Which households are holding the debt?
Data from Ipsos Reid's Canadian Financial Monitor from 2002 to 2014 show that household debt in Canada has not only increased significantly but has also become more concentrated over time in households with higher levels of indebtedness.
For example, the level of debt held by Canadian households with a debt-to-gross-income ratio of less than 250 per cent has increased only modestly in inflation-adjusted terms over the past 12 years. In contrast, the debt of households with a debt-to-gross-income ratio equal to or greater than 250 per cent increased by almost 75 per cent over the same period.
Within this group is a subgroup of highly indebted households, defined as those with a debt-to-gross-income ratio that is equal to or more than 350 per cent (Chart 1).10 Most of the people in this subgroup are young - under the age of 45. The size of this subgroup doubled from around 4 per cent during the 2005-07 pre-crisis period to around 8 per cent of indebted households in 2012-14.That amounts to about 720,000 households holding close to $400 billion in debt, about one-fifth of the overall household debt.
A deeper dive into the characteristics of these highly indebted households reveals that, compared with less-indebted borrowers, highly indebted borrowers tend to be younger, have lower incomes and wealth and are less likely to have pursued post-secondary studies or training. Highly indebted borrowers are also disproportionately more likely to live in British Columbia, Alberta or Ontario, provinces where house prices are the highest (Chart 2).11, 12
How likely are the highly indebted to lose their jobs?
Members of highly indebted households are more likely to lose their jobs because they tend to be younger and are less likely to have a post-secondary degree or training.
How able are highly indebted households to service their debt?
An analysis by the Bank suggests that highly indebted households would be less able to make their payments after a shock.13 Although the median share of gross income needed to service the debt of highly indebted households has fallen notably over the past decade from 43 per cent of gross income to 34 per cent, largely as a result of much lower interest rates, the liquid financial buffers held by this group remain relatively modest, roughly equivalent to only 6.5 months of current debt servicing.14
Still, debt loads and arrears in Canada today are not nearly as high as they were for U.S. households at the start of the financial crisis. For example, relative to Canadian households in 2012-14, more U.S. households in 2007 carried debt, more of those households were highly indebted and twice as many of those highly indebted households had debt service ratios of 40 per cent or more (Table 2).
Risk scenario: highly indebted households
Assessing the risk associated with the vulnerability arising from more highly indebted households starts with the development and analysis of a plausible risk scenario.
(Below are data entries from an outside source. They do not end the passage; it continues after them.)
(** Mounting: when a base and a route URI are accepted, all three origins
    of the result are normalized, the base carries no query, the non-empty
    segments of the whole are those of the base followed by those of the
    route, the query is the route's, and the metadata are those of the whole;
    a base is accepted exactly when it parses. *)
Theorem try_new_mounts (b u : str) :
  (∀ r, try_new b u = Some r →
    path_is_normalized true (path (base r)) = true ∧ query (base r) = None ∧
    path_is_normalized true (path (unmounted_origin r)) = true ∧
    path_is_normalized true (path (uri r)) = true ∧
    words (path (uri r)) = words (path (base r)) ++ words (path (unmounted_origin r)) ∧
    (query (uri r) = None ↔ query (unmounted_origin r) = None) ∧
    (∀ q, query (unmounted_origin r) = Some q → query_is_normalized q = true →
       query (uri r) = Some q) ∧
    metadata r = Metadata_from (base r) (uri r)) ∧
  (is_Some (try_new b u) ↔ is_Some (Origin_parse b) ∧ starts_with [slash] u = true).
Proof.
  split.
  - intros r Hr. destruct (try_new_words b u r Hr) as (Hwords & _ & _). revert Hwords.
    unfold try_new in Hr. apply bind_Some in Hr as (b' & Hb & (o & Ho & (w & Hw & [= <-])%bind_Some)%bind_Some).
    cbn [base unmounted_origin uri metadata].
    destruct (base_normalized _ _ Hb) as (tb & Htb & Hpb & Hnb).
    destruct (route_normalized _ _ Ho) as (t & Ht & Hqt & Hno).
    assert ("?"%char ∉ tb) as Hqb by (inversion Hpb; by apply pchars_no_question).
    rewrite (combined_parses (clear_query b') o tb t Htb Hqb eq_refl Ht Hqt) in Hw.
    apply fmap_Some in Hw as (w' & [= <-] & ->). intros Hwords.
    split_and!; [done..|apply normalize_path_normalized|done| | |done].
    + simpl. destruct (query o) as [q|]; [|done]. by destruct (query_is_normalized q).
    + intros q Hq Hqn. simpl. by rewrite Hq, Hqn.
  - unfold try_new, is_Some. destruct (Origin_parse b) as [b0|] eqn:Hb; [|naive_solver].
    simpl. destruct (parse_route u) as [o0|] eqn:Ho.
    + destruct (base_normalized b (into_normalized b0)) as (tb & Htb & Hpb & _);
        [by rewrite Hb|].
      destruct (route_normalized u (into_normalized o0)) as (t & Ht & Hqt & _);
        [by rewrite Ho|].
      assert ("?"%char ∉ tb) as Hqb by (inversion Hpb; by apply pchars_no_question).
      cbn [mbind option_bind fmap option_fmap option_map].
      rewrite (combined_parses (clear_query (into_normalized b0)) (into_normalized o0) tb t Htb Hqb eq_refl Ht Hqt).
      split; [|by eexists]. intros _. split; [by eexists|].
      unfold parse_route in Ho. by destruct (starts_with [slash] u).
    + split; [naive_solver|]. intros [_ Hu]. unfold parse_route in Ho. rewrite Hu in Ho.
      simpl in Ho. by destruct (split_once _ _) as [[]|].
Qed.
End mounting.

(** Mounting a concrete route. *)
Section witness.
Import Reference PearReference.

Example try_new_mounts_witness :
  ∃ r, try_new (#"/api//") (#"/user/<id>?<q..>") = Some r ∧
    words (path (uri r)) = words (path (base r)) ++ words (path (unmounted_origin r)) ∧
    to_string (uri r) = #"/api/user/<id>?<q..>".
Proof.
  destruct (try_new_mounts (#"/api//") (#"/user/<id>?<q..>")) as [Hr Hs].
  destruct Hs as [_ [r Hr']]; [split; [by eexists|done]|].
  exists r. destruct (Hr r Hr') as (_ & _ & _ & _ & Hw & _). split_and!; [done..|].
  assert (Some (to_string (uri r)) = Some (#"/api/user/<id>?<q..>")) as [= ->]; [|done].
  change (Some (to_string (uri r))) with ((to_string ∘ uri) <$> Some r). rewrite <-Hr'.
  by vm_compute.
Defined.
End witness.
A number of triggers could set off the risk, but the most likely is a severe recession that causes a sharp, widespread rise in unemployment, which reduces the ability of households to service their debt.
To gauge the effect of such a shock on the stability of the financial system we simulated a large and persistent increase in the unemployment rate of 5 percentage points.15 While the probability of such a scenario is low, it is similar to the magnitude of the adverse shock used by the International Monetary Fund in its 2014 assessment of the stability of the Canadian financial sector.16
Our simulations suggest that in response to this shock household arrears rates could rise significantly, from 0.4 per cent in 2014 to reach as high as 1.8 per cent after three years. About 20 per cent of this estimated rise would be attributable to the increase in debt and its greater concentration among highly indebted households since 2007.17
What would be the impact on the financial system and economy?
What would be the possible implications for the financial system if the vulnerability arising from highly indebted households were triggered?
The rise in household arrears could force some vulnerable homeowners to sell their homes or eventually default on their mortgages and other consumer debt.18 If defaults rose quickly or if many households were forced to sell their homes, house prices could drop sharply across Canada, particularly in Vancouver and Toronto, which have recently experienced exceptionally strong price growth.
A broad-based decline in house prices would, in turn, have large direct effects on Canadian lenders and mortgage insurers. Results from stress tests show, however, that there are sufficient buffers in the financial system to withstand such a scenario.19 For example, the six largest Canadian banks, which hold roughly 70 per cent of outstanding mortgages, have increased the quantity and quality of their capital in recent years and are well diversified across regions and sectors. In addition, most of the mortgages they hold are supported by government-backed mortgage insurance programs or by high homeowner equity.
Nonetheless, if such a decline in house prices occurred, the impact on the broader Canadian economy and the financial system would be large.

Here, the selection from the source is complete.